* **Records provided**:
(* ===== verification/Tcp.v ===== *)
(** * Tcp: the TCP header of the network framework

    Models net/framework/src/headers/tcp.rs.  As in [Headers], fields of two
    and four bytes hold the raw load of the wire bytes, and the accessors
    convert; the data offset and the flags live in single bytes. *)

From stdpp Require Import strings.
From S2P Require Import Prelude Bits Packed Headers.

Record TcpHeader := mkTcpHeader {
  tcp_src : Z;
  tcp_dst : Z;
  tcp_seq : Z;
  tcp_ack : Z;
  offset_to_ns : Z;
  tcp_flags : Z;
  tcp_window : Z;
  tcp_csum : Z;
  tcp_urgent : Z;
}.

#[export] Instance TcpHeader_packed : Packed TcpHeader := {|
  layout := [2; 2; 4; 4; 1; 1; 2; 2; 2]%nat;
  to_fields h := [tcp_src h; tcp_dst h; tcp_seq h; tcp_ack h; offset_to_ns h; tcp_flags h;
                  tcp_window h; tcp_csum h; tcp_urgent h];
  of_fields l :=
    let f i := nth i l 0 in
    mkTcpHeader (f 0%nat) (f 1%nat) (f 2%nat) (f 3%nat) (f 4%nat) (f 5%nat) (f 6%nat) (f 7%nat) (f 8%nat);
|}.

Definition CWR : Z := 0x80.
Definition ECE : Z := 0x40.
Definition URG : Z := 0x20.
Definition ACK : Z := 0x10.
Definition PSH : Z := 0x08.
Definition RST : Z := 0x04.
Definition SYN : Z := 0x02.
Definition FIN : Z := 0x01.

(** [!m] on [u8]. *)
Definition not8 (m : Z) : Z := Z.lxor m 0xff.

Definition with_offset_to_ns (h : TcpHeader) (x : Z) : TcpHeader :=
  mkTcpHeader (tcp_src h) (tcp_dst h) (tcp_seq h) (tcp_ack h) x (tcp_flags h) (tcp_window h)
    (tcp_csum h) (tcp_urgent h).

Definition with_tcp_flags (h : TcpHeader) (x : Z) : TcpHeader :=
  mkTcpHeader (tcp_src h) (tcp_dst h) (tcp_seq h) (tcp_ack h) (offset_to_ns h) x (tcp_window h)
    (tcp_csum h) (tcp_urgent h).

Definition TcpHeader_new : TcpHeader := mkTcpHeader 0 0 0 0 0 0 0 0 0.

Definition tcp_src_port (h : TcpHeader) : Z := bswap16 (tcp_src h).

Definition tcp_dst_port (h : TcpHeader) : Z := bswap16 (tcp_dst h).

Definition set_tcp_src_port (h : TcpHeader) (port : Z) : TcpHeader :=
  mkTcpHeader (bswap16 port) (tcp_dst h) (tcp_seq h) (tcp_ack h) (offset_to_ns h) (tcp_flags h)
    (tcp_window h) (tcp_csum h) (tcp_urgent h).

Definition set_tcp_dst_port (h : TcpHeader) (port : Z) : TcpHeader :=
  mkTcpHeader (tcp_src h) (bswap16 port) (tcp_seq h) (tcp_ack h) (offset_to_ns h) (tcp_flags h)
    (tcp_window h) (tcp_csum h) (tcp_urgent h).

Definition seq_num (h : TcpHeader) : Z := bswap32 (tcp_seq h).

Definition set_seq_num (h : TcpHeader) (seq : Z) : TcpHeader :=
  mkTcpHeader (tcp_src h) (tcp_dst h) (bswap32 seq) (tcp_ack h) (offset_to_ns h) (tcp_flags h)
    (tcp_window h) (tcp_csum h) (tcp_urgent h).

Definition ack_num (h : TcpHeader) : Z := bswap32 (tcp_ack h).

Definition set_ack_num (h : TcpHeader) (ack : Z) : TcpHeader :=
  mkTcpHeader (tcp_src h) (tcp_dst h) (tcp_seq h) (bswap32 ack) (offset_to_ns h) (tcp_flags h)
    (tcp_window h) (tcp_csum h) (tcp_urgent h).

Definition data_offset (h : TcpHeader) : Z := Z.shiftr (Z.land (offset_to_ns h) 0xf0) 4.

(** [offset << 4] on [u8] loses the upper four bits. *)
Definition set_data_offset (h : TcpHeader) (off : Z) : TcpHeader :=
  with_offset_to_ns h (Z.lor (Z.land (offset_to_ns h) 0x0f) (wrap 8 (Z.shiftl off 4))).

Definition ns_flag (h : TcpHeader) : bool := bool_decide (Z.land (offset_to_ns h) 0x01 = 1).
Definition set_ns (h : TcpHeader) : TcpHeader := with_offset_to_ns h (Z.lor (offset_to_ns h) 1).
Definition unset_ns (h : TcpHeader) : TcpHeader :=
  with_offset_to_ns h (Z.land (offset_to_ns h) (not8 0x1)).

(** The flags of the flags byte. *)
Definition cwr_flag (h : TcpHeader) : bool := bool_decide (Z.land (tcp_flags h) CWR ≠ 0).
Definition set_cwr_flag (h : TcpHeader) : TcpHeader := with_tcp_flags h (Z.lor (tcp_flags h) CWR).
Definition unset_cwr_flag (h : TcpHeader) : TcpHeader := with_tcp_flags h (Z.land (tcp_flags h) (not8 CWR)).
Definition ece_flag (h : TcpHeader) : bool := bool_decide (Z.land (tcp_flags h) ECE ≠ 0).
Definition set_ece_flag (h : TcpHeader) : TcpHeader := with_tcp_flags h (Z.lor (tcp_flags h) ECE).
Definition unset_ece_flag (h : TcpHeader) : TcpHeader := with_tcp_flags h (Z.land (tcp_flags h) (not8 ECE)).
Definition urg_flag (h : TcpHeader) : bool := bool_decide (Z.land (tcp_flags h) URG ≠ 0).
Definition set_urg_flag (h : TcpHeader) : TcpHeader := with_tcp_flags h (Z.lor (tcp_flags h) URG).
Definition unset_urg_flag (h : TcpHeader) : TcpHeader := with_tcp_flags h (Z.land (tcp_flags h) (not8 URG)).
Definition ack_flag (h : TcpHeader) : bool := bool_decide (Z.land (tcp_flags h) ACK ≠ 0).
Definition set_ack_flag (h : TcpHeader) : TcpHeader := with_tcp_flags h (Z.lor (tcp_flags h) ACK).
Definition unset_ack_flag (h : TcpHeader) : TcpHeader := with_tcp_flags h (Z.land (tcp_flags h) (not8 ACK)).
Definition psh_flag (h : TcpHeader) : bool := bool_decide (Z.land (tcp_flags h) PSH ≠ 0).
Definition set_psh_flag (h : TcpHeader) : TcpHeader := with_tcp_flags h (Z.lor (tcp_flags h) PSH).
Definition unset_psh_flag (h : TcpHeader) : TcpHeader := with_tcp_flags h (Z.land (tcp_flags h) (not8 PSH)).
Definition rst_flag (h : TcpHeader) : bool := bool_decide (Z.land (tcp_flags h) RST ≠ 0).
Definition set_rst_flag (h : TcpHeader) : TcpHeader := with_tcp_flags h (Z.lor (tcp_flags h) RST).
Definition unset_rst_flag (h : TcpHeader) : TcpHeader := with_tcp_flags h (Z.land (tcp_flags h) (not8 RST)).
Definition syn_flag (h : TcpHeader) : bool := bool_decide (Z.land (tcp_flags h) SYN ≠ 0).
Definition set_syn_flag (h : TcpHeader) : TcpHeader := with_tcp_flags h (Z.lor (tcp_flags h) SYN).
Definition unset_syn_flag (h : TcpHeader) : TcpHeader := with_tcp_flags h (Z.land (tcp_flags h) (not8 SYN)).
Definition fin_flag (h : TcpHeader) : bool := bool_decide (Z.land (tcp_flags h) FIN ≠ 0).
Definition set_fin_flag (h : TcpHeader) : TcpHeader := with_tcp_flags h (Z.lor (tcp_flags h) FIN).
Definition unset_fin_flag (h : TcpHeader) : TcpHeader := with_tcp_flags h (Z.land (tcp_flags h) (not8 FIN)).

Definition fmt_flags (h : TcpHeader) : string :=
  ("| " +:+ (if ns_flag h then "NS " else "") +:+ (if cwr_flag h then "CWR " else "")
    +:+ (if ece_flag h then "ECE " else "") +:+ (if urg_flag h then "URG " else "")
    +:+ (if ack_flag h then "ACK " else "") +:+ (if psh_flag h then "PSH " else "")
    +:+ (if rst_flag h then "RST " else "") +:+ (if syn_flag h then "SYN " else "")
    +:+ (if fin_flag h then "FIN " else "") +:+ "|")%string.

Definition window_size (h : TcpHeader) : Z := bswap16 (tcp_window h).

Definition set_window_size (h : TcpHeader) (wnd : Z) : TcpHeader :=
  mkTcpHeader (tcp_src h) (tcp_dst h) (tcp_seq h) (tcp_ack h) (offset_to_ns h) (tcp_flags h)
    (bswap16 wnd) (tcp_csum h) (tcp_urgent h).

Definition tcp_checksum (h : TcpHeader) : Z := bswap16 (tcp_csum h).

Definition set_tcp_checksum (h : TcpHeader) (csum : Z) : TcpHeader :=
  mkTcpHeader (tcp_src h) (tcp_dst h) (tcp_seq h) (tcp_ack h) (offset_to_ns h) (tcp_flags h)
    (tcp_window h) (bswap16 csum) (tcp_urgent h).

Definition urgent (h : TcpHeader) : Z := bswap16 (tcp_urgent h).

Definition set_urgent (h : TcpHeader) (u : Z) : TcpHeader :=
  mkTcpHeader (tcp_src h) (tcp_dst h) (tcp_seq h) (tcp_ack h) (offset_to_ns h) (tcp_flags h)
    (tcp_window h) (tcp_csum h) (bswap16 u).

#[export] Instance TcpHeader_endoffset : EndOffset TcpHeader := {|
  offset h := data_offset h * 4;
  hsize := 20;
  payload_size h frame_size := frame_size -u64 data_offset h * 4;
|}.

#[export] Instance TcpHeader_follows : Follows TcpHeader IpHeader := {}.

#[export] Instance TcpHeader_laws : PackedLaws TcpHeader.
Proof. packed_laws. Qed.

(** ** The accessors *)

(** The fields; the flags take the values 0 and 1. *)
Inductive TcpField :=
| TSrc | TDst | TSeq | TAck | TOffset | TNs | TCwr | TEce | TUrg | TAckFlag | TPsh | TRst | TSyn | TFin
| TWindow | TCsum | TUrgent.

#[export] Instance TcpField_eq_dec : EqDecision TcpField.
Proof. solve_decision. Defined.

Definition tcp_get (f : TcpField) (h : TcpHeader) : Z :=
  match f with
  | TSrc => tcp_src_port h | TDst => tcp_dst_port h | TSeq => seq_num h | TAck => ack_num h
  | TOffset => data_offset h | TNs => Z.b2z (ns_flag h) | TCwr => Z.b2z (cwr_flag h)
  | TEce => Z.b2z (ece_flag h) | TUrg => Z.b2z (urg_flag h) | TAckFlag => Z.b2z (ack_flag h)
  | TPsh => Z.b2z (psh_flag h) | TRst => Z.b2z (rst_flag h) | TSyn => Z.b2z (syn_flag h)
  | TFin => Z.b2z (fin_flag h) | TWindow => window_size h | TCsum => tcp_checksum h | TUrgent => urgent h
  end.

Definition tcp_set (f : TcpField) (h : TcpHeader) (v : Z) : TcpHeader :=
  let on := bool_decide (v ≠ 0) in
  match f with
  | TSrc => set_tcp_src_port h v | TDst => set_tcp_dst_port h v | TSeq => set_seq_num h v
  | TAck => set_ack_num h v | TOffset => set_data_offset h v
  | TNs => if on then set_ns h else unset_ns h
  | TCwr => if on then set_cwr_flag h else unset_cwr_flag h
  | TEce => if on then set_ece_flag h else unset_ece_flag h
  | TUrg => if on then set_urg_flag h else unset_urg_flag h
  | TAckFlag => if on then set_ack_flag h else unset_ack_flag h
  | TPsh => if on then set_psh_flag h else unset_psh_flag h
  | TRst => if on then set_rst_flag h else unset_rst_flag h
  | TSyn => if on then set_syn_flag h else unset_syn_flag h
  | TFin => if on then set_fin_flag h else unset_fin_flag h
  | TWindow => set_window_size h v | TCsum => set_tcp_checksum h v | TUrgent => set_urgent h v
  end.

Definition tcp_width (f : TcpField) : Z :=
  match f with
  | TSeq | TAck => 32
  | TSrc | TDst | TWindow | TCsum | TUrgent => 16
  | TOffset => 4
  | _ => 1
  end.

Lemma tcp_ok_fields h :
  packed_ok h → in_width 8 (offset_to_ns h) ∧ in_width 8 (tcp_flags h).
Proof.
  intros Hh. unfold packed_ok in Hh. cbn in Hh.
  repeat match goal with H : Forall2 _ (_ :: _) _ |- _ => inversion_clear H end. done.
Qed.

(** A fact about all bytes is checked on each. *)
Lemma all_bytes (P : Z → bool) :
  forallb P (seqZ 0 256) = true → ∀ x, in_width 8 x → P x = true.
Proof.
  intros H x Hx. rewrite forallb_forall in H. apply H. apply list_elem_of_In, elem_of_seqZ. exact Hx.
Qed.

(** The fields that share a byte with others. *)
Definition flag_fields : list TcpField := [TCwr; TEce; TUrg; TAckFlag; TPsh; TRst; TSyn; TFin].
Definition offset_fields : list TcpField := [TOffset; TNs].

Definition byte_header (x : Z) : TcpHeader := mkTcpHeader 0 0 0 0 x x 0 0 0.

(** Setting one field of a byte leaves a byte, is read back, and leaves the
    other fields. *)
Definition byte_laws (fields : list TcpField) (byte : TcpHeader → Z) (x : Z) : bool :=
  forallb (λ f, forallb (λ v,
    let h := tcp_set f (byte_header x) v in
    bool_decide (in_width 8 (byte h)) &&
    forallb (λ g, Z.eqb (tcp_get g h) (if decide (f = g) then v else tcp_get g (byte_header x))) fields)
    (seqZ 0 (2 ^ tcp_width f))) fields.

Lemma byte_laws_hold fields byte :
  forallb (byte_laws fields byte) (seqZ 0 256) = true →
  ∀ x f v, in_width 8 x → f ∈ fields → in_width (tcp_width f) v →
    let h := tcp_set f (byte_header x) v in
    in_width 8 (byte h) ∧
    ∀ g, g ∈ fields → tcp_get g h = if decide (f = g) then v else tcp_get g (byte_header x).
Proof.
  intros H x f v Hx Hf Hv h. pose proof (all_bytes _ H x Hx) as Hl. unfold byte_laws in Hl.
  rewrite forallb_forall in Hl. specialize (Hl f (proj1 (list_elem_of_In _ _) Hf)).
  rewrite forallb_forall in Hl. specialize (Hl v). fold h in Hl.
  apply andb_true_iff in Hl as [H1 H2]; [|by apply list_elem_of_In, elem_of_seqZ].
  split; [by apply bool_decide_eq_true in H1|]. intros g Hg. rewrite forallb_forall in H2.
  by apply Z.eqb_eq, H2, list_elem_of_In.
Qed.

Lemma flag_laws : forallb (byte_laws flag_fields tcp_flags) (seqZ 0 256) = true.
Proof. by vm_compute. Qed.

Lemma offset_laws : forallb (byte_laws offset_fields offset_to_ns) (seqZ 0 256) = true.
Proof. by vm_compute. Qed.

Ltac solve_in := solve [unfold flag_fields, offset_fields; repeat first [apply list_elem_of_here | apply list_elem_of_further]].

Ltac packed_cons := cbn; repeat match goal with |- Forall2 _ _ _ => constructor end.

Lemma bit_cases (v : Z) : in_width 1 v → v = 0 ∨ v = 1.
Proof. unfold in_width. lia. Qed.

(** every accessor of the TCP header reads what its setter wrote, and no
    setter disturbs another field: the nine flags, the data offset, and the
    fields in network order.  A header stays well formed, so that its wire bytes
    give it back. *)
Theorem tcp_accessors h f v :
  packed_ok h → in_width (tcp_width f) v →
  tcp_get f (tcp_set f h v) = v ∧ (∀ g, f ≠ g → tcp_get g (tcp_set f h v) = tcp_get g h) ∧
  packed_ok (tcp_set f h v) ∧ decode (encode (tcp_set f h v)) = tcp_set f h v.
Proof.
  intros Hh Hv.
  enough (packed_ok (tcp_set f h v) ∧ tcp_get f (tcp_set f h v) = v ∧
    (∀ g, f ≠ g → tcp_get g (tcp_set f h v) = tcp_get g h)) as (Hok & Hs & Ho)
    by (split_and!; [done..|by apply decode_encode]).
  pose proof (tcp_ok_fields h Hh) as [H1 H2]. unfold packed_ok in *. cbn in Hh.
  repeat match goal with H : Forall2 _ (_ :: _) _ |- _ => inversion_clear H end.
  destruct (decide (tcp_width f < 16)) as [Hw|Hw].
  - pose proof (byte_laws_hold _ _ flag_laws (tcp_flags h) f v H2) as Hf.
    pose proof (byte_laws_hold _ _ offset_laws (offset_to_ns h) f v H1) as Hn.
    destruct f; try done; cbn [tcp_width] in Hv; try (destruct (bit_cases v Hv) as [ -> | -> ]).
    all: first [destruct (Hf ltac:(solve_in) Hv) as [Hb Hg] | destruct (Hn ltac:(solve_in) Hv) as [Hb Hg]].
    all: split; [packed_cons; assumption|].
    all: split; [match goal with |- tcp_get ?g _ = _ => exact (Hg g ltac:(solve_in)) end|].
    all: intros g Hne; destruct g; first [by destruct Hne |
      match goal with |- tcp_get ?g _ = _ => exact (Hg g ltac:(solve_in)) end | reflexivity].
  - clear H1 H2. destruct f; try (by destruct Hw); cbn [tcp_width] in Hv; (split; [packed_cons|split]).
    all: try assumption; try (first [apply (bswap16_width v Hv) | apply (bswap32_width v Hv)]).
    all: try (intros g Hne; destruct g; first [by destruct Hne | reflexivity]).
    all: lazymatch type of Hv with
      in_width 16 _ => exact (bswap16_involutive v Hv) | _ => exact (bswap32_involutive v Hv) end.
Qed.

Lemma tcp_accessors_witness :
  let h := set_syn_flag (set_data_offset (set_seq_num TcpHeader_new 0xdeadbeef) 5) in
  tcp_get TAckFlag (tcp_set TAckFlag h 1) = 1 ∧ tcp_get TSeq (tcp_set TAckFlag h 1) = 0xdeadbeef ∧
  fmt_flags (tcp_set TAckFlag h 1) = "| ACK SYN |"%string.
Proof.
  intros h. destruct (tcp_accessors h TAckFlag 1) as (H1 & H2 & _);
    [apply (bool_decide_unpack _); vm_compute; exact I|apply (bool_decide_unpack _); vm_compute; exact I|].
  split; [exact H1|]. split; [|vm_compute; reflexivity]. rewrite (H2 TSeq) by discriminate. vm_compute. reflexivity.
Defined.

* **Problem to work on**: Output the lines above between the one holding "Definition set_tcp_src_port (h" and the one holding "Definition set_tcp_dst_port (h", inclusive, with nothing before or after them.

* **Exercise output**:
Definition set_tcp_src_port (h : TcpHeader) (port : Z) : TcpHeader :=
  mkTcpHeader (bswap16 port) (tcp_dst h) (tcp_seq h) (tcp_ack h) (offset_to_ns h) (tcp_flags h)
    (tcp_window h) (tcp_csum h) (tcp_urgent h).

Definition set_tcp_dst_port (h : TcpHeader) (port : Z) : TcpHeader :=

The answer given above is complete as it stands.